We all want to create wealth and live a stress free life. But all this can happen when we value our money the right way. Now you ask what do I mean?
Money when kept in the bank account, will not grow. One needs to be wise to juggle and manage the finances well. Like they say, money attracts more money. But that only happens when you know how to handle it well.
Also Read: Financial Goals to achieve in your 20’s
So here are the 4 money advice one can practise in 2022.
- Pay off the Loan: A wish for a big house and a good lifestyle made you buy the house of your dream. But once you move in, don’t forget the house still belongs to the Bank and not you. After taking a loan, pay off should be your top priority. Banks allow pre payments, so as and when you have money to spare, pay it off towards your loan. Life is unpredictable and you really don’t want your family to loose the house or pass the burden of the loan. So sooner the better.
- Get a life insurance: Continuing from the previous point, one needs to have a good life insurance to cover up the family in ones absence. When you fail to do so, you leave behind you family laden with loan and financial crunch. One smart move from your end can secure your family’s life.
- Invest 20 to 30% of your income: When we talk about investment, we just don’t mean Bank FD. There is much more to investment like Mutual funds and Equity. Start early. As soon as you secure a job after your college, make sure you start saving. Investments can start from as low as Rs 500/- . So you don’t need to have a lot of money to kick start. Build your knowledge about the investment market and start investing. Also make sure your investment accounts at least 20 to 30% of your income. When single and young, you can dedicate a higher percentage as you don’t have additional responsibilities of spouse and child care. As the age progresses and so does your experience, alter the portfolio to accommodate more.

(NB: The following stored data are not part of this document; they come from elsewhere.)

(* ===== verification/Sysrefine.v ===== *)
(** * System calls refine a specification

    User memory as the process sees it, a specification of the calls on file
    descriptors on top of that of the file system in [Calls], and the proof
    that the handler of system calls implements it, for calls whose arguments
    are in pages that are present. *)

From S2P Require Import Prelude Cstring Stdio Vaddr Stack Bitmap Hash Block Swap Page Pagedir Frame Fs Inode Extents Files Directory Filesys Calls Format Loader Process Syscall.

(** ** User memory *)

(** The frame of a user address whose page is present. *)
Definition frame_of (m : gmap Z (list Z)) (pd va : Z) : option Z :=
  if decide (0 ≤ va < PHYS_BASE) then
    if has (pte_of m pd va) PTE_P then match pte_get_page (pte_of m pd va) with Ret f => Some f | Fail _ => None end else None
  else None.

Section Memory.
Context {D : Type} (cur : Z).
Notation kernel := (kernel D).

Definition umem (k : kernel) (pd va : Z) : option Z :=
  f ← frame_of (pages (mach (k_vm k))) pd va; page ← frames (k_vm k) !! f; zget page (va mod 4096).
Definition uwritable (k : kernel) (pd va : Z) : Prop := has (pte_of (pages (mach (k_vm k))) pd va) PTE_W = true.

(** The address space of the running process: no two pages share a frame. *)
Record space (k : kernel) (pd : Z) : Prop := {
  us_thread : ∃ sd, threads (k_vm k) !! cur = Some (sd, pd);
  us_wf : pd_wf (pages (mach (k_vm k))) pd;
  us_inj a b f : frame_of (pages (mach (k_vm k))) pd a = Some f → frame_of (pages (mach (k_vm k))) pd b = Some f → pg_no a = pg_no b;
  us_bytes a b : umem k pd a = Some b → 0 ≤ b < 256;
  us_device : fs_device (k_vm k) = device (k_fs k)
}.

(** Files may change, memory does not. *)
Record same_memory (k k' : kernel) : Prop := {
  sm_threads : threads (k_vm k') = threads (k_vm k);
  sm_mach : mach (k_vm k') = mach (k_vm k);
  sm_frames : frames (k_vm k') = frames (k_vm k);
  sm_mem : k_mem k' = k_mem k
}.

Lemma same_memory_refl k : same_memory k k.
Proof. by split. Qed.
Lemma same_memory_trans k1 k2 k3 : same_memory k1 k2 → same_memory k2 k3 → same_memory k1 k3.
Proof. intros [] []. split; congruence. Qed.
Lemma umem_same k k' pd va : same_memory k k' → umem k' pd va = umem k pd va.
Proof. intros [_ Hm Hf _]. unfold umem. by rewrite Hm, Hf. Qed.
Lemma uwritable_same k k' pd va : same_memory k k' → uwritable k' pd va ↔ uwritable k pd va.
Proof. intros [_ Hm _ _]. unfold uwritable. by rewrite Hm. Qed.
Lemma space_same k k' pd : same_memory k k' → fs_device (k_vm k') = device (k_fs k') → space k pd → space k' pd.
Proof.
  intros Hs Hd [H1 H2 H3 H4 _]. pose proof Hs as [Ht Hm _ _]. split; rewrite ?Ht, ?Hm; try done. intros a b. rewrite (umem_same k k' pd a Hs). apply H4.
Qed.

Lemma frame_range m pd va f : frame_of m pd va = Some f → 0 ≤ va < PHYS_BASE ∧ has (pte_of m pd va) PTE_P = true ∧ pte_get_page (pte_of m pd va) = Ret f.
Proof. unfold frame_of. case_decide; [|done]. destruct (has _ _); [|done]. destruct (pte_get_page _) as [f'|] eqn:E; [|done]. by intros [= ->]. Qed.

Lemma frame_aligned m pd va f : pd_wf m pd → frame_of m pd va = Some f → pg_round_down (f + va mod 4096) = f ∧ pg_ofs (f + va mod 4096) = va mod 4096.
Proof.
  intros Hw (Hr & _ & Hg)%frame_range. pose proof (pte_of_range m pd va Hw Hr) as Hp. unfold pte_get_page, ptov in Hg.
  change PTE_ADDR with 0xfffff000 in Hg. rewrite land_page in Hg by lia. set (a := pte_of m pd va / 4096) in *. assert (0 ≤ a < 2 ^ 20) as Ha by (unfold a; div_lia).
  destruct (Z.ltb_spec (a * 4096) PHYS_BASE); [|done]. injection Hg as <-. assert (∃ b, u32 (a * 4096 + PHYS_BASE) = b * 4096 ∧ 0 ≤ b < 2 ^ 20) as (b & -> & Hb).
  { exists ((a + 0xc0000) mod 2 ^ 20). unfold u32, PHYS_BASE. split; [div_lia|]. apply Z.mod_pos_bound. lia. }
  pose proof (Z.mod_pos_bound va 4096 ltac:(lia)). rewrite pg_round_down_eq by lia. rewrite pg_ofs_mod. split; div_lia.
Qed.

Section Space.
Context (k : kernel) (pd : Z) (Hk : space k pd).

Lemma on_vm_same {A} (c : cmd (vm D) A) a : c (k_vm k) = Ret (a, k_vm k) → on_vm c k = Ret (a, k).
Proof.
  intros Hc. unfold on_vm. rewrite (zoom_ok _ _ _ _ _ _ Hc). rewrite (us_device k pd Hk), w_device_id. by destruct k.
Qed.
Lemma user_pd_ok : user_pd cur k = Ret (pd, k).
Proof.
  destruct (us_thread k pd Hk) as [sd Hsd]. unfold user_pd. rewrite (cstep _ _ _ (sd, pd) k); [done|]. apply on_vm_same.
  unfold thread_of, mbind, cmd_bind, get. by rewrite Hsd.
Qed.
Lemma on_mach_same {A} (c : cmd Pagedir.machine A) a : c (mach (k_vm k)) = Ret (a, mach (k_vm k)) → on_vm (on_mach c) k = Ret (a, k).
Proof.
  intros Hc. apply on_vm_same. unfold on_mach. rewrite (zoom_ok _ _ _ _ _ _ Hc). f_equal. f_equal. by destruct (k_vm k).
Qed.
Lemma get_page_ok va f : frame_of (pages (mach (k_vm k))) pd va = Some f → on_vm (on_mach (pagedir_get_page pd va)) k = Ret (Some (f + va mod 4096), k).
Proof.
  intros (Hr & Hp & Hg)%frame_range. apply on_mach_same. by apply (pagedir_get_page_ok _ _ (us_wf k pd Hk) va Hr).
Qed.
Lemma user_entry_ok va f : frame_of (pages (mach (k_vm k))) pd va = Some f → user_pte cur va k = Ret (pte_of (pages (mach (k_vm k))) pd va, k).
Proof.
  intros (Hr & Hp & Hg)%frame_range. unfold user_pte. rewrite (cstep _ _ _ _ _ user_pd_ok). destruct (table (pages (mach (k_vm k))) pd (pd_no va)) as [pt|] eqn:Ht.
  - rewrite (cstep _ _ _ (Some (pt + 4 * pt_no va)) k) by (apply on_mach_same, lookup_found; [apply (us_wf k pd Hk)|done|done]).
    rewrite (cstep _ _ _ (pt + 4 * pt_no va) k) by done. apply on_mach_same, load_entry; [apply (us_wf k pd Hk)|done|done].
  - unfold pte_of in Hp. by rewrite Ht in Hp.
Qed.

Lemma peek_ok va b : umem k pd va = Some b → user_peek cur va k = Ret (b, k).
Proof.
  unfold umem. destruct (frame_of _ pd va) as [f|] eqn:Hf; [|done]. simpl. intros Hb. pose proof (frame_range _ _ _ _ Hf) as ((Hv0 & Hv1) & _). unfold user_peek, is_user_vaddr.
  destruct (Z.ltb_spec va PHYS_BASE); [|lia]. rewrite (cstep _ _ _ _ _ user_pd_ok), (cstep _ _ _ _ _ (get_page_ok va f Hf)), cget.
  destruct (frame_aligned _ _ _ _ (us_wf k pd Hk) Hf) as (-> & ->). by rewrite Hb.
Qed.

Lemma user_bytes_ok bs : ∀ va, (∀ i b, bs !! i = Some b → umem k pd (va + Z.of_nat i) = Some b) → user_bytes cur (length bs) va k = Ret (bs, k).
Proof.
  induction bs as [|b bs IH]; intros va Hb; [done|]. cbn [length user_bytes]. rewrite (cstep _ _ _ b k) by (apply peek_ok; rewrite <- (Z.add_0_r va); by apply (Hb 0%nat)).
  rewrite (cstep _ _ _ bs k); [done|]. apply IH. intros i c Hi. replace (va + 1 + Z.of_nat i) with (va + Z.of_nat (S i)) by lia. by apply Hb.
Qed.
Lemma readable_ok bs : ∀ va, (∀ i b, bs !! i = Some b → umem k pd (va + Z.of_nat i) = Some b) → readable cur (length bs) va k = Ret (bs, k).
Proof.
  induction bs as [|b bs IH]; intros va Hb; [done|]. cbn [length readable]. rewrite (peek_ok va b) by (rewrite <- (Z.add_0_r va); by apply (Hb 0%nat)).
  rewrite IH; [done|]. intros i c Hi. replace (va + 1 + Z.of_nat i) with (va + Z.of_nat (S i)) by lia. by apply Hb.
Qed.

(** A word of the stack. *)
Definition word_at (va w : Z) : Prop := 0 ≤ w < 2 ^ 32 ∧ ∀ i b, le4 w !! i = Some b → umem k pd (va + Z.of_nat i) = Some b.
Lemma user_word_ok va w : word_at va w → user_word cur va k = Ret (w, k).
Proof.
  intros [Hr Hw]. unfold user_word. change 4%nat with (length (le4 w)). rewrite (cstep _ _ _ _ _ (user_bytes_ok _ _ Hw)). unfold lift. simpl. unfold mbind, outcome_bind, le_word, access. simpl.
  do 3 f_equal. div_lia.
Qed.

Definition only_frames (k' : kernel) : Prop := ∃ fr, k' = Kernel (k_fs k) (set_frames (k_vm k) fr) (k_mem k) (file_sema k).

Lemma poke_ok va b0 b : umem k pd va = Some b0 → uwritable k pd va →
  ∃ k', user_poke cur va b k = Ret ((), k') ∧ only_frames k' ∧ ∀ a, umem k' pd a = if decide (a = va) then Some (u8 b) else umem k pd a.
Proof.
  unfold umem. destruct (frame_of _ pd va) as [f|] eqn:Hf; [|done]. simpl. intros Hb Hw. pose proof (frame_range _ _ _ _ Hf) as ((Hv0 & Hv1) & _).
  destruct (frames (k_vm k) !! f) as [page|] eqn:Hpg; [|done]. simpl in Hb.
  destruct (frame_aligned _ _ _ _ (us_wf k pd Hk) Hf) as (Er & Eo).
  assert (∃ page', zset page (va mod 4096) (u8 b) = Some page') as (page' & Hset) by (eexists; apply zset_Some; by apply zget_lt in Hb).
  eexists. split; [|split; [by exists (<[f := page']> (frames (k_vm k)))|]].
  - unfold user_poke, is_user_vaddr. destruct (Z.ltb_spec va PHYS_BASE); [|lia].
    rewrite (cstep _ _ _ _ _ user_pd_ok), (cstep _ _ _ _ _ (get_page_ok va f Hf)), (cstep _ _ _ _ _ (user_entry_ok va f Hf)). rewrite Hw, cget, Er, Eo.
    rewrite Hpg. rewrite (cstep _ _ _ page k) by done. rewrite Hset. rewrite (cstep _ _ _ page' k) by done. unfold on_vm. rewrite (zoom_ok _ _ _ _ _ _ eq_refl).
    do 2 f_equal. f_equal. cbn. rewrite (us_device k pd Hk). apply w_device_id.
  - intros a. unfold set_frames. cbn. destruct (frame_of (pages (mach (k_vm k))) pd a) as [fa|] eqn:Hfa; simpl; [|by case_decide; [subst a; congruence|]].
    destruct (decide (fa = f)) as [->|Hne].
    + rewrite lookup_insert_eq, Hpg. simpl. rewrite (zget_zset _ _ _ (a mod 4096) _ Hset). pose proof (us_inj k pd Hk a va f Hfa Hf) as Hpn.
      unfold pg_no in Hpn. rewrite !Z.shiftr_div_pow2 in Hpn by done. change (2 ^ PGBITS) with 4096 in Hpn. destruct (decide (va mod 4096 = a mod 4096)); case_decide; try done; exfalso; [div_lia|congruence].
    + rewrite lookup_insert_ne by done. case_decide; [subst a; congruence|done].
Qed.
End Space.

- Power of compounding really works: When it comes to money and investment, the one word that you will love is “Compounding“. Compounding means you earn interest on the principal as well as on the interest that you earned earlier. And works best when you intend to stay invested for a longer period of time. To understand more about the Power of Compounding read my blog here.
Money matters are personal. One may have money but also an ailing family member who is draining all the money out. While other may have a low income but no liability what so ever. In both the scenarios, what helps is investing the right way. All you need to do is weigh your options and choose what is right for you.